::: INPUT DATA

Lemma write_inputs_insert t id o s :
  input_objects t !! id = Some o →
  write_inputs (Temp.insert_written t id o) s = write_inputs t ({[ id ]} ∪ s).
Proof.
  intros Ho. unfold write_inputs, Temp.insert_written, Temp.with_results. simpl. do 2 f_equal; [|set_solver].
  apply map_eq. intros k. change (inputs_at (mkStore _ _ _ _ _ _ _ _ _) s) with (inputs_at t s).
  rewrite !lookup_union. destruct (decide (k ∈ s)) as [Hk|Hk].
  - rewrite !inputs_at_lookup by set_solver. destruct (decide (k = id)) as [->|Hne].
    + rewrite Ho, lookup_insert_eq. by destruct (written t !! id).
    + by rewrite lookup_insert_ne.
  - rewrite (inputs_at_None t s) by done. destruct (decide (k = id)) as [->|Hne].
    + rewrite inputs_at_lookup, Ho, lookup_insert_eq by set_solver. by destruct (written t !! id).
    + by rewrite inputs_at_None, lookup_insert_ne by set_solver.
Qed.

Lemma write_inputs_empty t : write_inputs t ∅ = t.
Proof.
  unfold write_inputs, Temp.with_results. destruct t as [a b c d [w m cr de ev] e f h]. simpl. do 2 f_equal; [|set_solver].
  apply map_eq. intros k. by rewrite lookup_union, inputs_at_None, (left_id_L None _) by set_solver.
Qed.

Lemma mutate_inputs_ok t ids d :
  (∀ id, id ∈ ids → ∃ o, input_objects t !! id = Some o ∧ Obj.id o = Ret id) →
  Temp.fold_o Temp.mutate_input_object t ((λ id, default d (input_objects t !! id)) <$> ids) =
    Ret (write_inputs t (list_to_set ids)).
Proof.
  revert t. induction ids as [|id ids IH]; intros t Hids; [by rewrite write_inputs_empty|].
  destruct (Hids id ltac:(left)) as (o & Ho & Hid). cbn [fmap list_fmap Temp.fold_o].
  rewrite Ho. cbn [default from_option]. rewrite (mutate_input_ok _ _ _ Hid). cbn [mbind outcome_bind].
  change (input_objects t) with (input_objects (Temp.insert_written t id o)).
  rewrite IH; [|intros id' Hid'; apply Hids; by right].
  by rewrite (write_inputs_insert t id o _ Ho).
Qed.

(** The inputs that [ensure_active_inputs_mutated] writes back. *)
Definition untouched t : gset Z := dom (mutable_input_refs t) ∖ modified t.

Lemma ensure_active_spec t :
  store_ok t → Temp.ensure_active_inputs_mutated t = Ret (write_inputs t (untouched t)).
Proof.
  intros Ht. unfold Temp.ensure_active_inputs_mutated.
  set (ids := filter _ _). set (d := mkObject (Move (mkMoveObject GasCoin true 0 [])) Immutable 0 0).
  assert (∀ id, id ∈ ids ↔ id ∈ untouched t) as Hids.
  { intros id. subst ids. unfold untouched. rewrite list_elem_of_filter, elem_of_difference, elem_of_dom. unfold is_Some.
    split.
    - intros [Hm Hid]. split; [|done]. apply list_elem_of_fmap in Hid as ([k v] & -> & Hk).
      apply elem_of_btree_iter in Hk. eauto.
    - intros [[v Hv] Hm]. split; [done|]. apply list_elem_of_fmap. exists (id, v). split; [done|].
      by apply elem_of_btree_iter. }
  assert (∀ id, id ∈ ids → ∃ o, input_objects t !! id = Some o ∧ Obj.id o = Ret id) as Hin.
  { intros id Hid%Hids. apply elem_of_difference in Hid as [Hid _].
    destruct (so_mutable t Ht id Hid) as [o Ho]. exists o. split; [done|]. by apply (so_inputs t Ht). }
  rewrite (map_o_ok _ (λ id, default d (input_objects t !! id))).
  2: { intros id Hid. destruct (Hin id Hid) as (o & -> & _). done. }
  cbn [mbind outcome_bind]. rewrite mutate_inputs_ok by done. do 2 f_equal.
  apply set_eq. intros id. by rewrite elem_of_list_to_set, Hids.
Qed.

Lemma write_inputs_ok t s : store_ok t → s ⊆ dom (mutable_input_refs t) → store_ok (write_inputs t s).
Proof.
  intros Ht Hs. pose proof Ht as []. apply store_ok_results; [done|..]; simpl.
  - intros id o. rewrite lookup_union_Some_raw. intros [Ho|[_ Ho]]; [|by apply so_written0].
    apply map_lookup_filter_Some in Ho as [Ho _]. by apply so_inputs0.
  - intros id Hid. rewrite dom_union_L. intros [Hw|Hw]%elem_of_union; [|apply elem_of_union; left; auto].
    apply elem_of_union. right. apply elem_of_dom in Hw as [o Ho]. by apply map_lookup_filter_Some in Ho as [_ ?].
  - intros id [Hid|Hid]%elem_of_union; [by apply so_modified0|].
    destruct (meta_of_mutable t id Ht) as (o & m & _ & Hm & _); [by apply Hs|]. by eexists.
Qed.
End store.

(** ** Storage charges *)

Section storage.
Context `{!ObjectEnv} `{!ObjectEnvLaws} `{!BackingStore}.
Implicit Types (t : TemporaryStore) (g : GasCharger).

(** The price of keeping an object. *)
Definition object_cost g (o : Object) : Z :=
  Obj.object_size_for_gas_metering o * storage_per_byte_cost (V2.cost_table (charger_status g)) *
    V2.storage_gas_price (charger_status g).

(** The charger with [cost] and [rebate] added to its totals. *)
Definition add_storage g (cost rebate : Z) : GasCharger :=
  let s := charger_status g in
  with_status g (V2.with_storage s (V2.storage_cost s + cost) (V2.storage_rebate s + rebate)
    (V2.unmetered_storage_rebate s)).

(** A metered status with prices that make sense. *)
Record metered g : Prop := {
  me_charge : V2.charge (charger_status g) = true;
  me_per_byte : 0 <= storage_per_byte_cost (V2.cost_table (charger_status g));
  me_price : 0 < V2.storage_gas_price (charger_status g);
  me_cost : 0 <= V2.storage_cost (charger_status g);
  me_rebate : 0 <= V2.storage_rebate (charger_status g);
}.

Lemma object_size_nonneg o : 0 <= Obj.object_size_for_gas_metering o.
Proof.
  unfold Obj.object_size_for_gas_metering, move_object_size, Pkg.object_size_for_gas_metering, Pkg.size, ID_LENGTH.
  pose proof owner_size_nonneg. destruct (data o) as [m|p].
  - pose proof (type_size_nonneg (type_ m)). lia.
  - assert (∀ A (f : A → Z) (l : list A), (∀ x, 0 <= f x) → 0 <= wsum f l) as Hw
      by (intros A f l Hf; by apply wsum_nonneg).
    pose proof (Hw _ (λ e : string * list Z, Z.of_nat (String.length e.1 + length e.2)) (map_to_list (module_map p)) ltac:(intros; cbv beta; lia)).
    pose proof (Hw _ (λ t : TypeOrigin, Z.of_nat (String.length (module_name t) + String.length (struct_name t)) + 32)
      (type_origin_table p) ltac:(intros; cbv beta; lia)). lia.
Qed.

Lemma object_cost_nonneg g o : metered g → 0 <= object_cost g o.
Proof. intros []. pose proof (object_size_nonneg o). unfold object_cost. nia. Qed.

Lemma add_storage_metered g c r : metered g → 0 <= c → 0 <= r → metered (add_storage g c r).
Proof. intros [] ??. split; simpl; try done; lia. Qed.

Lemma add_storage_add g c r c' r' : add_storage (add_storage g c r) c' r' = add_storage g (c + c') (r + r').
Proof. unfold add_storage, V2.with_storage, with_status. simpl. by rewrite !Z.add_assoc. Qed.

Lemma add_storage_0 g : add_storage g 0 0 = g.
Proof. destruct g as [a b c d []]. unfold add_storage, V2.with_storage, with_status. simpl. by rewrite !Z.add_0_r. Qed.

::::::

:: TASK DESCRIPTION ::
Look above for the line with "Lemma write_inputs_empty t" and the line with "o = Ret id) →". Retype those two lines and every line between them exactly, adding nothing.

:: ANSWER FOR THIS EXERCISE ::
Lemma write_inputs_empty t : write_inputs t ∅ = t.
Proof.
  unfold write_inputs, Temp.with_results. destruct t as [a b c d [w m cr de ev] e f h]. simpl. do 2 f_equal; [|set_solver].
  apply map_eq. intros k. by rewrite lookup_union, inputs_at_None, (left_id_L None _) by set_solver.
Qed.

Lemma mutate_inputs_ok t ids d :
  (∀ id, id ∈ ids → ∃ o, input_objects t !! id = Some o ∧ Obj.id o = Ret id) →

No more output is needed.